[ACTIVITY]
With the line containing "order is the" as the start and the line containing "binary64 values are" as the end, transcribe that span of the entries below exactly, including both.

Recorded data
═══

(** * MagPi listener: the capture-to-persistence pipeline

    A shallow embedding of [listener/src/recorder.py], [analyzer.py],
    [db_writer.py], [database.py] and [main.py], one module per Python
    class, followed by the properties of the pipeline.

    Conventions of the embedding.
    - A Python [int] is a [Z]; [len] is [Z.of_nat (length _)].
    - A naive [datetime] is a [Z], the number of microseconds since the
      epoch; [timedelta(seconds=n)] is [n * 1000000].  The store compares
      [isoformat()] strings; on naive datetimes of four-digit years that
      order is the chronological one (a zero microsecond part is omitted,
      which makes the shorter string a proper prefix of every later one
      within the same second), so [>=] on text is [<=?] on [Z] here.
    - A finite Python [float] is the [Q] it stands for: the finite
      binary64 values are rationals and their comparison is exact.  Where
      the code computes with floats, each operation rounds its exact result
      with [Py.binary64]; an infinity or NaN is a case of [Py.float].
    - A method of a mutable object takes the object and returns it.
    - What a loop reads from its environment on one iteration (the clock,
      the queue, another thread's flag, a capability's outcome) is one
      element of the list the loop is run on.
    - A queue that threads share is handed to the code that puts on it and
      handed back by it; what the consumers take from it in the meantime
      is part of the environment of each [put], and a [put] that never
      returns ends the run of its caller inside it. *)

From Stdlib Require Import ZArith QArith Qround Qminmax Qabs Qpower Bool Lia Lqa.
From stdpp Require Import base list strings pretty sorting.

Local Open Scope Z_scope.

(** ** Python built-ins used by the sources *)

Module Py.

(** [l[i:]] for a list [l] and an integer [i]: a negative [i] counts
    from the end and is clamped at the start; [-0] is [0]. *)
Definition slice_from {A} (i : Z) (l : list A) : list A :=
  let n := Z.of_nat (length l) in
  let start := if i <? 0 then Z.max (n + i) 0 else Z.min i n in
  drop (Z.to_nat start) l.

(** [timedelta(seconds=n)], in microseconds. *)
Definition seconds (n : Z) : Z := n * 1000000.

(** [(a - b).total_seconds() >= n] for datetimes [a], [b] and an int [n]:
    the quotient by 10^6 is correctly rounded and [n] is representable,
    so the test is the integer one. *)
Definition elapsed_ge (a b : Z) (n : Z) : bool := seconds n <=? a - b.

(** A [float] as a numpy reduction returns it ([float(_)] of a numpy
    scalar keeps the value): finite, an infinity, or NaN. *)
Inductive float := Finite (q : Q) | Inf (negative : bool) | NaN.

(** Rounding to the nearest integer, ties to the even one. *)
Definition round_half_even (x : Q) : Z :=
  let f := Qfloor x in
  match (x - inject_Z f ?= 1 # 2)%Q with
  | Lt => f
  | Gt => f + 1
  | Eq => if Z.even f then f else f + 1
  end.

(** [floor(log2 x)] for a positive [x]. *)
Definition ilog2 (x : Q) : Z :=
  let e := Z.log2 (Qnum x) - Z.log2 (Zpos (Qden x)) in
  if Qle_bool (2 ^ e) x then e else e - 1.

═══

[REPLY TO THE EXERCISE]
      order is the chronological one (a zero microsecond part is omitted,
      which makes the shorter string a proper prefix of every later one
      within the same second), so [>=] on text is [<=?] on [Z] here.
    - A finite Python [float] is the [Q] it stands for: the finite
      binary64 values are rationals and their comparison is exact.  Where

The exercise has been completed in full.